Continuo a pensare a questo film criticatissimo e fischiato a Cannes, che non si tiene insieme tra scene d’amore disperato, ma hollywoodiano, e vita dei medici di frontiera in mezzo a sangue e atrocità di ogni genere. Il fatto è che forse nella mente di Sean Penn questo film non poteva e non doveva reggere, perché doveva delineare la distanza incolmabile tra un’Africa involuta su se stessa, in una spirale di violenza e povertà senza fine e l’Occidente che chiude semplicemente gli occhi sulle proprie responsabilità e si limita a gestire le emergenze.

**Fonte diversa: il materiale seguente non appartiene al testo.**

Lemma node_at_app p q n : node_at (p ++ q) n = node_at p n ≫= node_at q.
Proof. revert n. induction p as [|l p IH]; intros n; simpl; [done|]. destruct (children n !! l); simpl; [apply IH|done]. Qed.

(** Below a missing node nothing is registered. *)
Lemma below_missing p q n :
  node_at p n = None → owners_at (p ++ q) n = ∅ ∧ holes_at (p ++ q) n = ∅.
Proof. intros H. unfold owners_at, holes_at. by rewrite node_at_app, H. Qed.

(** ** The stack of [check_loop] *)

(** An entry of the stack together with the path it was pushed at. *)
Record at_entry := { ae_path : list string; ae_id : string; ae_dom : string }.
Definition ae_pending (x : at_entry) : pending :=
  {| pd_owner := ae_id x; pd_domain := ae_dom x |}.

(** Deeper entries, then greater list IDs, are later. *)
Definition ae_le (x y : at_entry) : Prop :=
  length (ae_path x) < length (ae_path y) ∨
  (ae_path x = ae_path y ∧ String.le (ae_id x) (ae_id y)).

(** The entries pushed strictly above the node [pre] and not refuted above it. *)
Definition alive (idx : trieNode) (pre : list string) (x : at_entry) : Prop :=
  ae_path x ≠ [] ∧ ae_path x `prefix_of` pre ∧ ae_path x ≠ pre ∧
  owners_at (ae_path x) idx !! ae_id x = Some (ae_dom x) ∧
  ∀ r, ae_path x `prefix_of` r → r `prefix_of` pre → r ≠ pre → ae_id x ∉ holes_at r idx.

Definition stack_ok (idx : trieNode) (pre : list string) (l : list at_entry) : Prop :=
  StronglySorted ae_le l ∧ ∀ x, x ∈ l ↔ alive idx pre x.

Lemma prefix_snoc_inv {A} (p q : list A) x :
  p `prefix_of` q ++ [x] → p = q ++ [x] ∨ p `prefix_of` q.
Proof.
  intros [k Hk]. destruct k as [|y k _] using rev_ind.
  - left. by rewrite app_nil_r in Hk.
  - right. exists k. rewrite (assoc_L (++)) in Hk. by apply app_inj_tail in Hk as [-> _].
Qed.

Lemma StronglySorted_filter {A} (R : A → A → Prop) (P : A → Prop) `{∀ x, Decision (P x)} l :
  StronglySorted R l → StronglySorted R (filter P l).
Proof.
  induction 1 as [|x l _ IH Hx]; [constructor|]. rewrite filter_cons. case_decide; [|done].
  constructor; [done|]. rewrite Forall_forall in Hx |- *.
  intros y [_ Hy]%list_elem_of_filter. by apply Hx.
Qed.

Lemma StronglySorted_app_2 {A} (R : A → A → Prop) l1 l2 :
  StronglySorted R l1 → StronglySorted R l2 → (∀ x y, x ∈ l1 → y ∈ l2 → R x y) →
  StronglySorted R (l1 ++ l2).
Proof.
  induction 1 as [|x l _ IH Hx]; intros H2 H12; simpl; [done|]. constructor.
  - apply IH; [done|]. intros; apply H12; set_solver.
  - apply Forall_app. split; [done|]. apply Forall_forall. intros; apply H12; set_solver.
Qed.

Lemma StronglySorted_last {A} (R : A → A → Prop) l x :
  StronglySorted R l → last l = Some x → ∀ y, y ∈ l → y = x ∨ R y x.
Proof.
  induction 1 as [|z l _ IH Hz]; [done|]. intros Hl y Hy.
  destruct l as [|z' l]; [simplify_eq/=; set_solver|].
  rewrite last_cons_cons in Hl. apply elem_of_cons in Hy as [->|Hy]; [right|by apply IH].
  rewrite Forall_forall in Hz. apply Hz. by apply last_Some_elem_of.
Qed.

(** The owners of a node, in the order they are pushed. *)
Definition pushed (pre : list string) (m : gmap string string) : list at_entry :=
  (λ id, {| ae_path := pre; ae_id := id; ae_dom := default "" (m !! id) |}) <$> sorted_ids m.

Lemma sorted_ids_in m id : id ∈ sorted_ids m ↔ is_Some (m !! id).
Proof.
  unfold sorted_ids. rewrite merge_sort_Permutation, list_elem_of_fmap. split.
  - intros ([k v] & -> & Hin%elem_of_map_to_list). by exists v.
  - intros [v Hv]. exists (id, v). split; [done|]. by apply elem_of_map_to_list.
Qed.

Lemma pushed_in pre m x :
  x ∈ pushed pre m ↔ ae_path x = pre ∧ m !! ae_id x = Some (ae_dom x).
Proof.
  unfold pushed. rewrite list_elem_of_fmap. split.
  - intros (id & -> & Hid%sorted_ids_in). simpl. split; [done|]. destruct Hid as [v Hv].
    by rewrite Hv.
  - intros [<- Hx]. exists (ae_id x). rewrite sorted_ids_in, Hx. split; [by destruct x|done].
Qed.

Lemma pushed_sorted pre m : StronglySorted ae_le (pushed pre m).
Proof.
  unfold pushed. assert (StronglySorted String.le (sorted_ids m)) as H
    by (apply StronglySorted_merge_sort; apply _).
  induction H as [|id l _ IH Hid]; simpl; [constructor|]. constructor; [done|].
  apply Forall_fmap. eapply Forall_impl; [exact Hid|]. intros k Hk. right. by split.
Qed.

(** Passing a node: push its owners, apply its holes, descend. *)
Lemma stack_descend idx pre n l lbl :
  node_at pre idx = Some n → stack_ok idx pre l →
  let l1 := if bool_decide (pre = []) then l else l ++ pushed pre (owners n) in
  stack_ok idx (pre ++ [lbl]) (filter (λ x, ae_id x ∉ excludeOwners n) l1).
Proof.
  intros Hn [Hs Hl]. cbv zeta.
  set (l1 := if bool_decide _ then _ else _).
  assert (owners_at pre idx = owners n ∧ holes_at pre idx = excludeOwners n) as [Eo Eh]
    by (unfold owners_at, holes_at; by rewrite Hn).
  assert (∀ x, x ∈ l1 ↔ alive idx pre x ∨
    (pre ≠ [] ∧ ae_path x = pre ∧ owners n !! ae_id x = Some (ae_dom x))) as Hl1.
  { intros x. unfold l1. case_bool_decide.
    - rewrite Hl. naive_solver.
    - rewrite elem_of_app, Hl, pushed_in. naive_solver. }
  split.
  - apply StronglySorted_filter. unfold l1. case_bool_decide; [done|].
    apply StronglySorted_app_2; [done|apply pushed_sorted|].
    intros x y Hx%Hl Hy%pushed_in. left. destruct Hx as (_ & Hp & Hne & _).
    destruct Hy as [-> _]. destruct Hp as [k Hk]. rewrite Hk, length_app.
    destruct k; [|simpl; lia]. rewrite app_nil_r in Hk. congruence.
  - intros x. rewrite list_elem_of_filter, Hl1. split.
    + intros [Hh [(H1 & H2 & H3 & H4 & H5)|(H1 & H2 & H3)]].
      * split_and!; [done|by apply prefix_app_r| |done|].
        { intros E. rewrite E in H2. destruct H2 as [k Hk].
          apply (f_equal length) in Hk. rewrite !length_app in Hk. simpl in Hk. lia. }
        intros r Hr1 [->|Hr2]%prefix_snoc_inv Hr3; [done|].
        destruct (decide (r = pre)) as [->|]; [by rewrite Eh|by apply H5].
      * split_and!; [by rewrite H2|rewrite H2; by apply prefix_app_r| |by rewrite H2, Eo|].
        { rewrite H2. intros E. apply (f_equal length) in E. rewrite length_app in E. simpl in E. lia. }
        intros r Hr1 [->|Hr2]%prefix_snoc_inv Hr3; [done|].
        rewrite H2 in Hr1. assert (r = pre) as -> by (by apply (anti_symm prefix)). by rewrite Eh.
    + intros (H1 & H2 & H3 & H4 & H5).
      apply prefix_snoc_inv in H2 as [|H2]; [done|].
      assert (pre ≠ pre ++ [lbl]) as Hne.
      { intros E. apply (f_equal length) in E. rewrite length_app in E. simpl in E. lia. }
      split.
      * rewrite <- Eh. apply H5; [done|by apply prefix_app_r|done].
      * destruct (decide (ae_path x = pre)) as [E|Hp]; [right|left].
        { split_and!; [by rewrite <- E|done|by rewrite <- Eo, <- E]. }
        split_and!; [done..|]. intros r Hr1 Hr2 Hr3. apply H5; [done|by apply prefix_app_r|].
        intros ->. destruct Hr2 as [k Hk]. apply (f_equal length) in Hk.
        rewrite !length_app in Hk. simpl in Hk. lia.
Qed.

(** ** The result of [Check] *)

Definition check_ok (idx : trieNode) (q : list string) (res : CheckResult) : Prop :=
  (Removed res = true ∧ Reason res = "exact" ∧
   owners_at q idx !! OwnerListID res = Some (CoveredBy res) ∧
   ∀ id, is_Some (owners_at q idx !! id) → String.le (OwnerListID res) id) ∨
  (owners_at q idx = ∅ ∧ Removed res = true ∧ Reason res = "wildcard" ∧
   ∃ p, covers idx q p (OwnerListID res) (CoveredBy res) ∧
   ∀ p' id' dom', covers idx q p' id' dom' →
     length p' < length p ∨ (p' = p ∧ String.le id' (OwnerListID res))) ∨
  (res = not_removed ∧ owners_at q idx = ∅ ∧ ∀ p id dom, ¬ covers idx q p id dom).

(** The top of a stack that holds exactly the covering entries. *)
Lemma wildcard_ok idx q l :
  owners_at q idx = ∅ → StronglySorted ae_le l →
  (∀ x, x ∈ l ↔ covers idx q (ae_path x) (ae_id x) (ae_dom x)) →
  check_ok idx q (wildcard (ae_pending <$> l)).
Proof.
  intros Ho Hs Hl. unfold wildcard. rewrite fmap_last.
  destruct (last l) as [x|] eqn:El; simpl; [right; left|right; right].
  - split_and!; [done..|]. exists (ae_path x). simpl. split.
    + apply Hl. by apply last_Some_elem_of.
    + intros p' id' dom' Hc.
      assert ({| ae_path := p'; ae_id := id'; ae_dom := dom' |} ∈ l) as Hin by (by apply Hl).
      destruct (StronglySorted_last _ _ _ Hs El _ Hin) as [<-|[?|[? ?]]]; simpl in *;
        [right; by split|by left|by right].
  - apply last_None in El. subst. split_and!; [done..|]. intros p id dom Hc.
    apply (Hl {| ae_path := p; ae_id := id; ae_dom := dom |}) in Hc. set_solver.
Qed.

Lemma str_lt_spec a b : str_lt a b = true ↔ String.le a b ∧ a ≠ b.
Proof.
  unfold str_lt, String.le. rewrite andb_true_iff, negb_true_iff, String.eqb_neq.
  by rewrite Is_true_true.
Qed.

Lemma best_owner_fold l best :
  Forall (λ e, e.1 ≠ "") l →
  let r := foldl best_owner best l in
  (r = best ∨ r ∈ l) ∧ (∀ e, e ∈ l → String.le r.1 e.1) ∧
  (best.1 ≠ "" → String.le r.1 best.1) ∧ (l ≠ [] ∨ best.1 ≠ "" → r.1 ≠ "").
Proof.
  revert best. induction l as [|e l IH]; intros best Hl; simpl.
  { split_and!; [by left|set_solver|done|intros [?|?]; done]. }
  apply Forall_cons in Hl as [He Hl]. destruct (IH (best_owner best e) Hl) as (H1 & H2 & H3 & H4).
  unfold best_owner in *.
  destruct (String.eqb_spec best.1 "") as [Hb|Hb]; simpl in *.
  { split_and!.
    - right. destruct H1 as [->|H1]; set_solver.
    - intros x [->|Hx]%elem_of_cons; [by apply H3|by apply H2].
    - done.
    - intros _. apply H4. by right. }
  destruct (str_lt e.1 best.1) eqn:Elt.
  - apply str_lt_spec in Elt as [Hle Hne]. split_and!.
    + right. destruct H1 as [->|H1]; set_solver.
    + intros x [->|Hx]%elem_of_cons; [by apply H3|by apply H2].
    + intros _. etrans; [by apply H3|done].
    + intros _. apply H4. by right.
  - assert (String.le best.1 e.1) as Hle.
    { destruct (total String.le best.1 e.1) as [?|Hle]; [done|].
      destruct (decide (e.1 = best.1)) as [->|Hne]; [done|].
      assert (str_lt e.1 best.1 = true) by (by apply str_lt_spec). congruence. }
    split_and!.
    + destruct H1 as [->|H1]; [by left|set_solver].
    + intros x [->|Hx]%elem_of_cons; [|by apply H2]. etrans; [by apply H3|done].
    + done.
    + intros _. apply H4. by right.
Qed.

Chi tenta di fare qualcosa, come i due protagonisti, in ambiti diversi, potrà diventare solo uno dei tanti inutili martiri dei fronti di guerra oppure verrà risucchiato dalle mille iniziative benefiche che rappresentano semplicemente dei palliativi rispetto all’assenza di decisioni politiche ed economiche a livello planetario. Due facce della stessa medaglia, armati di tanta buona volontà, ma che appaiono fuori luogo, come se con un cucchiaino da caffé si cercasse di svuotare l’oceano… I paesaggi africani bellissimi e crudeli come la natura fanno da sfondo dissonante e complementare all’orrore di cui gli uomini si rivelano capaci. La sensazione di impotenza fa semplicemente fuggire via. Chi, invece, vorrà restare a vivere in Africa e non andarsene, rinunciando, in un certo senso, alla propria vita da occidentale, subirà inevitabilmente la stessa sorte della popolazione martoriata.